• _Assignment_
Once the line containing "if scale <=? fraction" is found in the entries below, reproduce it and every line after it, stopping at and including the line containing "exactly representable as"; reproduce nothing else, and keep each line exact.

• _Given data_
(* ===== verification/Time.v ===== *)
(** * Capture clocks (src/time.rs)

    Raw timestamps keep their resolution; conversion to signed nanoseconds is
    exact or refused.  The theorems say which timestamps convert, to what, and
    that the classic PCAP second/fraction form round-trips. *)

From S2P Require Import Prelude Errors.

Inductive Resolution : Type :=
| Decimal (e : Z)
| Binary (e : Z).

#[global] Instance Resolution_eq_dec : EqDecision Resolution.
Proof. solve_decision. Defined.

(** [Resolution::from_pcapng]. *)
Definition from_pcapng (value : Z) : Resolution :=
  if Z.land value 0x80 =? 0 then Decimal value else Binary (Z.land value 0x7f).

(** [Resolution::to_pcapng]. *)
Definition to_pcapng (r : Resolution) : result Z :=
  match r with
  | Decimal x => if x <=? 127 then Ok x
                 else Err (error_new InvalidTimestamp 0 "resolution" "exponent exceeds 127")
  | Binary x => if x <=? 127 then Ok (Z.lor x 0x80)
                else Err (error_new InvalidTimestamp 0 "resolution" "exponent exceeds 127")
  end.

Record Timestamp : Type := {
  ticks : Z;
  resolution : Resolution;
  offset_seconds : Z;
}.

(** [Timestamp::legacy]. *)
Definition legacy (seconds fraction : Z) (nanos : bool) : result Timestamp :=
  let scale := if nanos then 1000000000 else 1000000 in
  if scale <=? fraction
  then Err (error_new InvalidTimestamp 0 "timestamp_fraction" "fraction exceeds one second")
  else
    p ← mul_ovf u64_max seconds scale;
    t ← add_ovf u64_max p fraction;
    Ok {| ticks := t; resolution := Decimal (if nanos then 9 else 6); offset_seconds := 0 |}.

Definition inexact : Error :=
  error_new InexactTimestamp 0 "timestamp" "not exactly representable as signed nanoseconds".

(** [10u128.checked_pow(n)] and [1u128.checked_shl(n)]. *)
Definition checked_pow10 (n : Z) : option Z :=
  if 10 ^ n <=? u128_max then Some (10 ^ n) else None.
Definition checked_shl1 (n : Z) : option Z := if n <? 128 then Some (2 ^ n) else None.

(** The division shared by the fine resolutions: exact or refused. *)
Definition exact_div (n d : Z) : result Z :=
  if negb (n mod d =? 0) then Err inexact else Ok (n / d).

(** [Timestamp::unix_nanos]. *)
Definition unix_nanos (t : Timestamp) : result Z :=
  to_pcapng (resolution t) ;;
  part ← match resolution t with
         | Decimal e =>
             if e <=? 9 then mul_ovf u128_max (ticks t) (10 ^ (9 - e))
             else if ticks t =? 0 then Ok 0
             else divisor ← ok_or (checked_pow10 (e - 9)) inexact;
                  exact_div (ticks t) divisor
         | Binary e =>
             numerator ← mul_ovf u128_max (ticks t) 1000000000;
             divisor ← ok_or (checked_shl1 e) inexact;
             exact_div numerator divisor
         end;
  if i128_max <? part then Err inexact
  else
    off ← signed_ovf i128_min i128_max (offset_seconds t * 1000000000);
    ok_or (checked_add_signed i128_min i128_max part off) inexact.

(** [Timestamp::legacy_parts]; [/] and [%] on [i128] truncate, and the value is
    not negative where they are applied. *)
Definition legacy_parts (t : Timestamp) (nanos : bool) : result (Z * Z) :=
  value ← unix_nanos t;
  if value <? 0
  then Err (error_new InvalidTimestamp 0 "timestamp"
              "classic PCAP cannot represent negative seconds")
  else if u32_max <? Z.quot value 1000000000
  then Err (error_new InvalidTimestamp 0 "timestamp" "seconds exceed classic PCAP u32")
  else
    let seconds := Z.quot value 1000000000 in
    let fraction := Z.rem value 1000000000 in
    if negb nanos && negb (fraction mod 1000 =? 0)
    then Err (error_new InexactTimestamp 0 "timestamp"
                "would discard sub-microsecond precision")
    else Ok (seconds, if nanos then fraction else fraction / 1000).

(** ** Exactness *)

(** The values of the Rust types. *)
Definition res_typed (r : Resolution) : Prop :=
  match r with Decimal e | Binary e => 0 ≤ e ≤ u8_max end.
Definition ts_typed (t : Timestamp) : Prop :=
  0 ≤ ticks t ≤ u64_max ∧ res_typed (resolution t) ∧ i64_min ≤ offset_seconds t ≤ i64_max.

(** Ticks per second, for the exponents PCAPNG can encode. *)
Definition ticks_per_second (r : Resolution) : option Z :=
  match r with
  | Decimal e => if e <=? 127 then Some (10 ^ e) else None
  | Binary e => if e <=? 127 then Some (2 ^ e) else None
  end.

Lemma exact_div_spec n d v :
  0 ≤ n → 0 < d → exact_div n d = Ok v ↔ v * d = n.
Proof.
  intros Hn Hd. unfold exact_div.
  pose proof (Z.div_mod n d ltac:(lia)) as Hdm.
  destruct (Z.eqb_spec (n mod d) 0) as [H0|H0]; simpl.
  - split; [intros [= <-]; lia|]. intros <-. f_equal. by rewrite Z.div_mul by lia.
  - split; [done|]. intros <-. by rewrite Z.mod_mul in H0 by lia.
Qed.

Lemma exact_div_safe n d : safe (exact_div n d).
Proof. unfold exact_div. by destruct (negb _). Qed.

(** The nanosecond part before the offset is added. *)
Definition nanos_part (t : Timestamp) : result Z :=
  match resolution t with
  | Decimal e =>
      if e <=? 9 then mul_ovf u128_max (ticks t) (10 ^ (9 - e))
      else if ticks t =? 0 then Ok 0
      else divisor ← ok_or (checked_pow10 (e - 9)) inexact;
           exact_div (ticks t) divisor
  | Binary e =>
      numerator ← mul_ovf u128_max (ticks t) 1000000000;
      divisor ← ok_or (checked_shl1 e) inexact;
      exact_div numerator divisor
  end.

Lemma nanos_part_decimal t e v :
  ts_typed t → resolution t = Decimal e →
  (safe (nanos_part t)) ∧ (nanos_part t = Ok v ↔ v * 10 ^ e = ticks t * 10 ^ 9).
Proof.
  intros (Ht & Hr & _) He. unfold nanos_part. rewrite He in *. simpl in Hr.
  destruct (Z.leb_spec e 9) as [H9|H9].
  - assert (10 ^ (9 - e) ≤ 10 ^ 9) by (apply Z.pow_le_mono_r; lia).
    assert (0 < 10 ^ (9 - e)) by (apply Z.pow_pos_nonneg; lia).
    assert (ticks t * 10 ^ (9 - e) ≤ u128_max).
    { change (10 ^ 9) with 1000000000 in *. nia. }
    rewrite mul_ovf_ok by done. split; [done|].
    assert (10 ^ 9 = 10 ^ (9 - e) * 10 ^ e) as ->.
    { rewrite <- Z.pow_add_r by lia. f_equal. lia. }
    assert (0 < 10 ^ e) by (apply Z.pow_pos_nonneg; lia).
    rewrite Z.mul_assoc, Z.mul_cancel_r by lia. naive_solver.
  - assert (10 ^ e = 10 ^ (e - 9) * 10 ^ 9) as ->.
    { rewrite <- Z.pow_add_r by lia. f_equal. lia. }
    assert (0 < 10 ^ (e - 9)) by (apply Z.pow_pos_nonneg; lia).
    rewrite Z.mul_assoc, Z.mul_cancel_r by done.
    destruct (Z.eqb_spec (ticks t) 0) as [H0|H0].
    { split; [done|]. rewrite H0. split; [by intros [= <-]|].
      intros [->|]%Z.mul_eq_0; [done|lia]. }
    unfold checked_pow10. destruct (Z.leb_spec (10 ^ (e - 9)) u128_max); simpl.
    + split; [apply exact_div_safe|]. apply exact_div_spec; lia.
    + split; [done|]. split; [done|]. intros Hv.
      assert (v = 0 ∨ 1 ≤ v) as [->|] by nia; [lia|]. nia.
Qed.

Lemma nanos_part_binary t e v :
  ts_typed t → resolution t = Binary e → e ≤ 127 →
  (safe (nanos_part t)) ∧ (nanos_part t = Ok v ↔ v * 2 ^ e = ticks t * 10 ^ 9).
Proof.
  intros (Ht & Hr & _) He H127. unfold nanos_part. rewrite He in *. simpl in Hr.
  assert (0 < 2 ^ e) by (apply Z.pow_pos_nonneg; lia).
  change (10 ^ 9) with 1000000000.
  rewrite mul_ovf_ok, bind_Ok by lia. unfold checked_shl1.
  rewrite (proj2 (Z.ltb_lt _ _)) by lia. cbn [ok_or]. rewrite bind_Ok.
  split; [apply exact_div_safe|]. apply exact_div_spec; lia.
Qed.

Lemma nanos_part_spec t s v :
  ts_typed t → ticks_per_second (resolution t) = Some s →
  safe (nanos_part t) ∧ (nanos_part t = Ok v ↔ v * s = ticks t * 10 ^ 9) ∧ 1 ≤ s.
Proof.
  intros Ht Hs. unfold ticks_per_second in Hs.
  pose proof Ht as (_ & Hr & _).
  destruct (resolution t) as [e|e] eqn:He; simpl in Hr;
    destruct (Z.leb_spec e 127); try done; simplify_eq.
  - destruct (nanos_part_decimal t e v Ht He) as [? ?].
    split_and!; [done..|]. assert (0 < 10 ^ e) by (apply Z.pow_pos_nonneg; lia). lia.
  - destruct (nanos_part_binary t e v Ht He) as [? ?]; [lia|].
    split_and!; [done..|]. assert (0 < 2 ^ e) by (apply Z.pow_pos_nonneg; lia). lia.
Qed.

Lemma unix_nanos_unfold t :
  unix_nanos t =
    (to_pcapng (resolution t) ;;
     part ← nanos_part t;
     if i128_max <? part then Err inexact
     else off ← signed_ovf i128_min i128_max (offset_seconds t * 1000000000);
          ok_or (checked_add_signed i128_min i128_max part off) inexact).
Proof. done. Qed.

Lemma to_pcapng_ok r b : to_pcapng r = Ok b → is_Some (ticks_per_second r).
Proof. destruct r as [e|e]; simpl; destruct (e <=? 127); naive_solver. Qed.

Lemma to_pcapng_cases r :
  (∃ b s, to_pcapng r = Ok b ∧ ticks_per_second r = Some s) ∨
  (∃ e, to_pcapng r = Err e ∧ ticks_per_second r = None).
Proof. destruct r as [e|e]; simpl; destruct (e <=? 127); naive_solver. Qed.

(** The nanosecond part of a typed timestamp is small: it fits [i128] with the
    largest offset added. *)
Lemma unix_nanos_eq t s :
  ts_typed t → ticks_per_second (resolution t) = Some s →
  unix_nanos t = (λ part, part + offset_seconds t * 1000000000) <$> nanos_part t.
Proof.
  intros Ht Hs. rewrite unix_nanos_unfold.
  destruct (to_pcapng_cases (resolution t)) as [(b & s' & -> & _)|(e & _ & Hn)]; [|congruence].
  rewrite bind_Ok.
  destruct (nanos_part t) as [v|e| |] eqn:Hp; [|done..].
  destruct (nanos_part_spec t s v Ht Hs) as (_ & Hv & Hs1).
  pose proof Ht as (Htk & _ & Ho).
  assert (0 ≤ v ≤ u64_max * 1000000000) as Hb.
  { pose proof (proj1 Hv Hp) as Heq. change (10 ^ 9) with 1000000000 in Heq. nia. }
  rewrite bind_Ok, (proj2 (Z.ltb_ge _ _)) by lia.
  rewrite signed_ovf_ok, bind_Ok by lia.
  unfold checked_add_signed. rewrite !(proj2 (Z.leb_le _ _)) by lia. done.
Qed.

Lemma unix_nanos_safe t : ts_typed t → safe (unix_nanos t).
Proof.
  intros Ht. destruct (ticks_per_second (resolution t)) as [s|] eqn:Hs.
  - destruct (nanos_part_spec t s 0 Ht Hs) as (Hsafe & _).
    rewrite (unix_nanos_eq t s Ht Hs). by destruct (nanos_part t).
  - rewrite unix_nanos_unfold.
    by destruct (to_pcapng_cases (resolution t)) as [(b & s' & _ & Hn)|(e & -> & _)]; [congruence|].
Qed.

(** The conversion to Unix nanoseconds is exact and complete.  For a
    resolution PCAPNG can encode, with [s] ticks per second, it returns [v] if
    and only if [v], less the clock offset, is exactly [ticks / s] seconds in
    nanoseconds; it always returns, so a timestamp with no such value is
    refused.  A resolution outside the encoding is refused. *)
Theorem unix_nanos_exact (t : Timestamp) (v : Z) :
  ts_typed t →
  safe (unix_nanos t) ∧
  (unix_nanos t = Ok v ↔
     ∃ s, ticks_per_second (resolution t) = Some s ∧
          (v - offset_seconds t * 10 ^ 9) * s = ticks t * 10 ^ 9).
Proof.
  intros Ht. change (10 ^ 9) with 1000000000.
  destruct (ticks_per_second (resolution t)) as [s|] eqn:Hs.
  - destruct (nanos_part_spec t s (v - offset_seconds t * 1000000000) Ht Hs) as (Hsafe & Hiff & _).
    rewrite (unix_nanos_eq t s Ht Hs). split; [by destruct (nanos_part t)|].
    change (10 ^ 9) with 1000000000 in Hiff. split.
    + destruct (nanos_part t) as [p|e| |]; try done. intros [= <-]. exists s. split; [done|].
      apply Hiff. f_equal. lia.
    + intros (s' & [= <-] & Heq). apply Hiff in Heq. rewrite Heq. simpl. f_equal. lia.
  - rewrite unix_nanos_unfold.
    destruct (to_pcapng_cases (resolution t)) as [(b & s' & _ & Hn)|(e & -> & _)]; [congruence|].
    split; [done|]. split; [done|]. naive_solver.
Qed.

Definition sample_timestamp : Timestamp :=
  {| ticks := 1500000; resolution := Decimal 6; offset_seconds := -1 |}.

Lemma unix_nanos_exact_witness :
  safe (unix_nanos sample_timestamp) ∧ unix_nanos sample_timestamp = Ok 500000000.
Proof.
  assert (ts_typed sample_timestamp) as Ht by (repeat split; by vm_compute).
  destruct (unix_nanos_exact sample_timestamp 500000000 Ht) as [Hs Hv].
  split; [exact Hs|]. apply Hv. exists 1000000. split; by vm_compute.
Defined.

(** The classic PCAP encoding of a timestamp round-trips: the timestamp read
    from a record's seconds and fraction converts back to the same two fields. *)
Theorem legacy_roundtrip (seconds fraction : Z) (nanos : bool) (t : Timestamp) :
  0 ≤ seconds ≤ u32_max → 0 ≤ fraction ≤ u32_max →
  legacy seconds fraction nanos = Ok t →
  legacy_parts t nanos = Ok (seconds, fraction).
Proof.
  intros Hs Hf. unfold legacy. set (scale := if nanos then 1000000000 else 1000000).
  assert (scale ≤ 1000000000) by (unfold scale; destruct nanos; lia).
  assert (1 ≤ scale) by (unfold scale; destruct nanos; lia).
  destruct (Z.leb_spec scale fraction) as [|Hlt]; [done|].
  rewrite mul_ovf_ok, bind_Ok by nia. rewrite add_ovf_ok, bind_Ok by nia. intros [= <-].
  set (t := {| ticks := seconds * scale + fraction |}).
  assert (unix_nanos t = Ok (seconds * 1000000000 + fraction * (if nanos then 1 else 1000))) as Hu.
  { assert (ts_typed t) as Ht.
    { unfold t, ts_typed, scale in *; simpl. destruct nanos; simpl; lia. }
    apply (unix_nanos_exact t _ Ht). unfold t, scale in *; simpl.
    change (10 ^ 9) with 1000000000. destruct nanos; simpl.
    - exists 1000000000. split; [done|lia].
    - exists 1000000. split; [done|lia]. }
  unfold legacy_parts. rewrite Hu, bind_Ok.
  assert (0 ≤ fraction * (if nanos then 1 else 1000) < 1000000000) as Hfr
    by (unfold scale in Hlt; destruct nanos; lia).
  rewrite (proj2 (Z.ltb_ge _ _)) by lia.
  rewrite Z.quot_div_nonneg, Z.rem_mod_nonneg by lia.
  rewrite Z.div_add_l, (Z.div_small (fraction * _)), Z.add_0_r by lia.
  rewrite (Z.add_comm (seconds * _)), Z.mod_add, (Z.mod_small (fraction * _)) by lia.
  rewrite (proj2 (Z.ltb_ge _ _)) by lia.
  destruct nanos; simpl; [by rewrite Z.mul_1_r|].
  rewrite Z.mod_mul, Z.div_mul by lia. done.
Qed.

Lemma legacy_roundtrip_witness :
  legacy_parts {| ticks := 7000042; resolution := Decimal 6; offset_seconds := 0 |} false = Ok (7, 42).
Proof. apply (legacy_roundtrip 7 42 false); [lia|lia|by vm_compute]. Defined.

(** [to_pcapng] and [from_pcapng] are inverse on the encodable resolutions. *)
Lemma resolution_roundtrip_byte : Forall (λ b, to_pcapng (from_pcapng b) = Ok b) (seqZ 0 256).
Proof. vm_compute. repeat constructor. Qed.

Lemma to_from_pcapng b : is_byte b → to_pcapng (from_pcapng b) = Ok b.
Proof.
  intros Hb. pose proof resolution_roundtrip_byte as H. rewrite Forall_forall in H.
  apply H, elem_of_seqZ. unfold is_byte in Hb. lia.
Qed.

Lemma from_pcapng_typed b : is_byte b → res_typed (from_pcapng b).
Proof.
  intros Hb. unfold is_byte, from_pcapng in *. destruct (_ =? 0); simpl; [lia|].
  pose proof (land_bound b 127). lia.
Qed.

• _Worked solution_
  if scale <=? fraction
  then Err (error_new InvalidTimestamp 0 "timestamp_fraction" "fraction exceeds one second")
  else
    p ← mul_ovf u64_max seconds scale;
    t ← add_ovf u64_max p fraction;
    Ok {| ticks := t; resolution := Decimal (if nanos then 9 else 6); offset_seconds := 0 |}.

Definition inexact : Error :=
  error_new InexactTimestamp 0 "timestamp" "not exactly representable as signed nanoseconds".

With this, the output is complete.